There is a section in the Kenyan law that provides for persons accused of capital offenses to be checked by a psychiatrist to assess their fitness to take plea when arraigned in court.
That law protects psychiatric patients from being tried when not in a fully functional state. Patients with debilitating mental illnesses cannot plead in a court of law. This is one subject that has baffled me as a doctor. The mental acuity to stand a trial.
We had this patient, ‘Sisqo’ as his friends called him, who was referred from a nearby remand prison for mental assessment. We had our forensic psychiatry clinic that day, and clients were those who had conflicts with the law.
Sisqo had been charged with second-degree murder.
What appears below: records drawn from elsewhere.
Definition header_at (blk : list Z) : its_metadata_block_header_t := header_of (sub_bytes 0 8 blk).
Definition bmeta_at (blk : list Z) (lb : Z) : its_block_meta_t := block_meta_of (sub_bytes (boff lb) 12 blk).
Definition fmeta_at (cfg : its_flash_fs_config_t) (blk : list Z) (i : Z) : its_file_meta_t :=
  file_meta_of (sub_bytes (foff cfg i) 32 blk).

(** XOR of the metadata proper, which the header records. *)
Definition xor_at (cfg : its_flash_fs_config_t) (blk : list Z) : Z :=
  xor_bytes 0 (sub_bytes 8 (meta_end cfg - 8) blk).

(** [X'] differs from [X] at most in the [n] bytes from [o]. *)
Definition changed_in (o n : Z) (X X' : list Z) : Prop :=
  zlen X' = zlen X /\
  forall o' n', 0 <= o' -> 0 <= n' -> o' + n' <= o \/ o + n <= o' ->
    sub_bytes o' n' X' = sub_bytes o' n' X.

(** [B'] differs from [B] at most in the [n] bytes from [o] of block [b]. *)
Definition only (b o n : Z) (B B' : Z -> list Z) : Prop :=
  (forall b', b' <> b -> B' b' = B b') /\ changed_in o n (B b) (B' b).

Lemma changed_in_refl o n X : changed_in o n X X.
Proof. done. Qed.

Lemma changed_in_splice o d X :
  0 <= o -> o + zlen d <= zlen X -> changed_in o (zlen d) X (splice o d X).
Proof.
  intros. split; [by apply zlen_splice|]. intros. apply sub_bytes_splice_disj; lia.
Qed.

Lemma changed_in_trans o n o1 n1 o2 n2 X Y Z' :
  changed_in o1 n1 X Y -> changed_in o2 n2 Y Z' ->
  o <= o1 -> o1 + n1 <= o + n -> o <= o2 -> o2 + n2 <= o + n ->
  changed_in o n X Z'.
Proof.
  intros [L1 H1] [L2 H2] ? ? ? ?. split; [lia|]. intros. rewrite H2, H1; auto; lia.
Qed.

Lemma changed_in_erased fc o n X X' o' n' :
  changed_in o n X X' -> 0 <= o' -> 0 <= n' -> o' + n' <= o \/ o + n <= o' ->
  erased fc o' n' X -> erased fc o' n' X'.
Proof. unfold erased. intros [_ H] ? ? ? <-. by apply H. Qed.

Lemma changed_in_fmeta cfg o n X X' i :
  cfg_wf cfg -> changed_in o n X X' -> 0 <= i < max_num_files cfg ->
  foff cfg i + 32 <= o \/ o + n <= foff cfg i -> fmeta_at cfg X' i = fmeta_at cfg X i.
Proof. intros ? [_ H] ? ?. unfold fmeta_at. rewrite H; [done|cfg_lia|lia|lia]. Qed.

Lemma changed_in_bmeta o n X X' lb :
  changed_in o n X X' -> 0 <= lb ->
  boff lb + 12 <= o \/ o + n <= boff lb -> bmeta_at X' lb = bmeta_at X lb.
Proof. intros [_ H] ? ?. unfold bmeta_at. rewrite H; [done|unfold boff; lia|lia|lia]. Qed.

Lemma only_other b o n B B' b' : only b o n B B' -> b' <> b -> B' b' = B b'.
Proof. intros [H _]. apply H. Qed.

Lemma only_trans b o n o1 n1 o2 n2 B B1 B2 :
  only b o1 n1 B B1 -> only b o2 n2 B1 B2 ->
  o <= o1 -> o1 + n1 <= o + n -> o <= o2 -> o2 + n2 <= o + n ->
  only b o n B B2.
Proof.
  intros [O1 C1] [O2 C2] ? ? ? ?. split.
  - intros b' Hb'. by rewrite O2, O1.
  - by eapply changed_in_trans.
Qed.

Lemma only_weaken b o n o' n' B B' :
  only b o n B B' -> o' <= o -> o + n <= o' + n' -> only b o' n' B B'.
Proof. intros [Ho [Hl Hc]] ? ?. split; [done|]. split; [done|]. intros. apply Hc; lia. Qed.

Lemma only_splice b o d B :
  0 <= o -> o + zlen d <= zlen (B b) -> only b o (zlen d) B (<[b := splice o d (B b)]> B).
Proof.
  intros. split.
  - intros b' Hb'. by apply fn_lookup_insert_ne.
  - rewrite fn_lookup_insert. by apply changed_in_splice.
Qed.

(** The active and the scratch metadata block are blocks 0 and 1. *)
Definition ctx_ok (c : its_flash_fs_ctx_t) : Prop :=
  (active_metablock c = 0 /\ scratch_metablock c = 1) \/
  (active_metablock c = 1 /\ scratch_metablock c = 0).

Section ops.
Context {F : Type} `{FlashOps F} (cfg : its_flash_fs_config_t).
Context `{!FlashLaws F (flash_cfg cfg)}.
Context (Hcfg : cfg_wf cfg).
Context (P : Z -> Z) (B0 : Z -> list Z).
Context (strict : bool) (Hstrict : strict = true -> FlashTotal F (flash_cfg cfg)).

Abbreviation fc := (flash_cfg cfg).
Abbreviation is_st := (is_st cfg P B0).
Abbreviation io_error := (io_error cfg P B0 strict).
Abbreviation act c := (active_metablock c).
Abbreviation scr c := (scratch_metablock c).

Lemma act_in_flash c : ctx_ok c -> in_flash cfg (act c) /\ in_flash cfg (scr c) /\ act c <> scr c.
Proof. unfold ctx_ok, in_flash. intros. cfg_facts. lia. Qed.

Lemma io_recode e e' s : io_error e s -> e' <> PSA_SUCCESS -> io_error e' s.
Proof. intros (? & _ & ? & ?) ?. by split_and!. Qed.

(** Reporting an I/O error under another code. *)
Lemma wp_or_io {A} (m : M (fs_st F) A) e Q s :
  e <> PSA_SUCCESS -> wp m Q io_error s -> wp (or_return m e) Q io_error s.
Proof.
  intros He Hm. apply wp_or_return. eapply wp_mono; [exact Hm|done|].
  intros ? ? (? & _ & ? & ?). by split_and!.
Qed.

(** *** Reading *)

Lemma wp_read_file_meta i Q s c B :
  is_st s c B -> ctx_ok c -> 0 <= i < max_num_files cfg ->
  its_mblock_validate_file_meta cfg (fmeta_at cfg (B (act c)) i) = PSA_SUCCESS ->
  Q (fmeta_at cfg (B (act c)) i) s ->
  wp (its_flash_fs_mblock_read_file_meta cfg i) Q io_error s.
Proof.
  intros Hs Hc Hi Hv HQ. destruct (act_in_flash c Hc) as (Ha & _ & _).
  unfold its_flash_fs_mblock_read_file_meta. apply wp_bind. eapply wp_ctx; [done|].
  rewrite file_off_spec by (auto; lia). apply wp_bind.
  eapply wp_ops_read; [done|done|done|cfg_lia|done| |].
  { unfold ITS_FILE_METADATA_SIZE. cfg_lia. }
  apply wp_bind. apply wp_of_status; [|done]. intros _. by apply wp_ret.
Qed.

Lemma wp_read_block_meta lb Q s c B :
  is_st s c B -> ctx_ok c -> 0 <= lb < nact cfg ->
  its_mblock_validate_block_meta cfg (bmeta_at (B (act c)) lb) = PSA_SUCCESS ->
  Q (bmeta_at (B (act c)) lb) s ->
  wp (its_flash_fs_mblock_read_block_metadata cfg lb) Q io_error s.
Proof.
  intros Hs Hc Hi Hv HQ. destruct (act_in_flash c Hc) as (Ha & _ & _).
  unfold its_flash_fs_mblock_read_block_metadata. apply wp_bind. eapply wp_ctx; [done|].
  rewrite (block_off_spec cfg) by (auto; lia). apply wp_bind.
  eapply wp_ops_read; [done|done|done|cfg_lia|done| |].
  { unfold ITS_BLOCK_METADATA_SIZE. cfg_lia. }
  apply wp_bind. apply wp_of_status; [|done]. intros _. by apply wp_ret.
Qed.

(** *** Writing entries of the scratch metadata block *)

Lemma wp_write_scratch d off Q s c B :
  is_st s c B -> ctx_ok c -> P (scr c) <= off -> 0 <= off -> 0 < zlen d ->
  off + zlen d <= block_size fc -> Forall is_byte d ->
  erased fc off (zlen d) (B (scr c)) ->
  (forall s' B', is_st s' c B' -> only (scr c) off (zlen d) B B' ->
     sub_bytes off (zlen d) (B' (scr c)) = d -> Q tt s') ->
  wp (ops_write cfg (scr c) d off) Q io_error s.
Proof.
  intros Hs Hc HW Ho Hn Hsz Hd He HQ. destruct (act_in_flash c Hc) as (_ & Hb & _).
  pose proof (is_st_len _ _ _ _ _ _ _ Hs Hb) as Hl.
  eapply wp_ops_write; [done|done|done|done|done|done|done|done|done|].
  intros s' Hs'. eapply HQ; [done| |].
  - apply only_splice; lia.
  - rewrite fn_lookup_insert. apply sub_bytes_splice_eq; lia.
Qed.

Lemma wp_update_file_meta i m Q s c B :
  is_st s c B -> ctx_ok c -> P (scr c) <= 8 -> 0 <= i < max_num_files cfg -> file_meta_wf m ->
  erased fc (foff cfg i) 32 (B (scr c)) ->
  (forall s' B', is_st s' c B' -> only (scr c) (foff cfg i) 32 B B' ->
     fmeta_at cfg (B' (scr c)) i = m -> Q tt s') ->
  wp (its_flash_fs_mblock_update_scratch_file_meta cfg i m) Q io_error s.
Proof.
  intros Hs Hc HW Hi Hm He HQ.
  unfold its_flash_fs_mblock_update_scratch_file_meta. apply wp_bind. eapply wp_ctx; [done|].
  rewrite file_off_spec by (auto; lia).
  pose proof (zlen_file_meta_bytes m Hm) as Hz. unfold ITS_FILE_METADATA_SIZE in Hz.
  apply (wp_write_scratch (file_meta_bytes m) (foff cfg i) Q s c B); rewrite ?Hz;
    auto with bytes; [cfg_lia|cfg_lia|lia|cfg_lia|].
  intros s' B' Hs' Ho Hr. eapply HQ; [done|done|].
  unfold fmeta_at. rewrite Hr. by apply file_meta_of_bytes.
Qed.

Lemma wp_update_block_meta lb m Q s c B :
  is_st s c B -> ctx_ok c -> P (scr c) <= 8 -> 0 <= lb < nact cfg -> block_meta_wf m ->
  erased fc (boff lb) 12 (B (scr c)) ->
  (forall s' B', is_st s' c B' -> only (scr c) (boff lb) 12 B B' ->
     bmeta_at (B' (scr c)) lb = m -> Q tt s') ->
  wp (its_mblock_update_scratch_block_meta cfg lb m) Q io_error s.
Proof.
  intros Hs Hc HW Hi Hm He HQ.
  unfold its_mblock_update_scratch_block_meta. apply wp_bind. eapply wp_ctx; [done|].
  rewrite (block_off_spec cfg) by (auto; lia).
  pose proof (zlen_block_meta_bytes m) as Hz. unfold ITS_BLOCK_METADATA_SIZE in Hz.
  apply (wp_write_scratch (block_meta_bytes m) (boff lb) Q s c B); rewrite ?Hz;
    auto with bytes; [cfg_lia|cfg_lia|lia|cfg_lia|].
  intros s' B' Hs' Ho Hr. eapply HQ; [done|done|].
  unfold bmeta_at. rewrite Hr. by apply block_meta_of_bytes.
Qed.

(** A range copied from block [src] to a scratch block. *)
Lemma wp_copy dst src off n Q s c B :
  is_st s c B -> in_flash cfg dst -> P dst <= off -> in_flash cfg src -> src <> dst ->
  0 <= off -> 0 <= n -> off + n <= block_size fc -> erased fc off n (B dst) ->
  (forall s' B', is_st s' c B' -> only dst off n B B' ->
     sub_bytes off n (B' dst) = sub_bytes off n (B src) -> Q tt s') ->
  wp (its_flash_fs_block_to_block_move cfg dst off src off n) Q io_error s.
Proof.
  intros Hs Hd HWd Hsrc Hne Ho Hn Hsz He HQ.
  pose proof (is_st_len _ _ _ _ _ _ _ Hs Hd) as Hld.
  pose proof (is_st_len _ _ _ _ _ _ _ Hs Hsrc) as Hls.
  pose proof (zlen_sub_bytes off n (B src) Ho Hn ltac:(lia)) as Hz.
  eapply wp_move; [done|done|done|done|done|done|done|done|done|done|done|done|done|].
  intros s' Hs'. eapply HQ; [done| |].
  - rewrite <- Hz at 1. apply only_splice; lia.
  - rewrite fn_lookup_insert. apply sub_bytes_splice_eq; lia.
Qed.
The details, he said were hazy. Still, he remembered finding a man, deep in pleasure with his wife on their matrimonial bed. He was hurt, bruised.
The man escaped by a whisker, and consequently, his wife got a lethal stab in the chest to quell his gladiatorial anger. The knife must have found the heart because Sisqo recalled “it was all red, I know no amount of medical prowess that could repair such a wounded heart.”
Sisqo was a jua kali artisan. He made jikos and metal boxes-the kind you see with form one students. Sisqo was a happy man when he returned home that fateful day. He found open shoes at the door. Big open shoes. The door was ajar, sitting room strewn with clothes.
His wife was issuing sound tracks in their bedroom. Sisqo’s heart broke into small pieces. A fight ensued. The lover boy clutched his clothes and fled. Anger was tearing Sisqo’s heart. The next thing he recalled was getting the kitchen knife which had renewed its acquaintance with the local grinder. “It was sharp; that’s all I remember,” said Sisqo, his voice trembling voice, eyes getting teary eyes up his beefy cheeks on a well-built body that deals with hard mabati.
The tear flowed freely in the crevices of his wrinkled face when he began crying. “With pain and anger, I took her life.”
Sisqo then let out a sharp, wry cry. It takes a man, to know a broken man. He had lost it that night. His life was about to drastically worsen.
“Do you ever see or hear people or things that other people do not see or hear?” I asked.
“No; I just don’t know what happened that day.”
“Do you use any substances of abuse?”
“No, I don’t. I only drink occasionally.”
Then Sisqo launched on the beautiful times he shared with his late wife; from the courtship years a decade ago, to events that led to her tragic demise.
“I met my wife when I was a young man. I loved her with all that I am.”
“And then what happened?”
“Anger descended on me, why did she decide to give herself to another man? I felt betrayed. When I picked up that knife, I found myself in the police cell. That is where I put into perspective what had happened.” He says, staring at two flies mating on the bench in front of us. The male fly was too brief. Sisqo had made friends with the cop who brought him to the hospital. His request for is hands to be released were granted. I didn’t think he would jump at me with violence, and therefore I did not move an inch. Not a flinch.
My assessment did not reveal any signs of mental illness. Sisqo spoke normally, behaved normally. He felt about the situation as an average person would: His judgment was reasonable, his memory above average.
My notes read: “Fit to plead.”
Dr Oliver Kiaye-who loves literature- is a medical officer in Machakos County.
Editor’s note: The identifying clinical details have been changed to protect identity.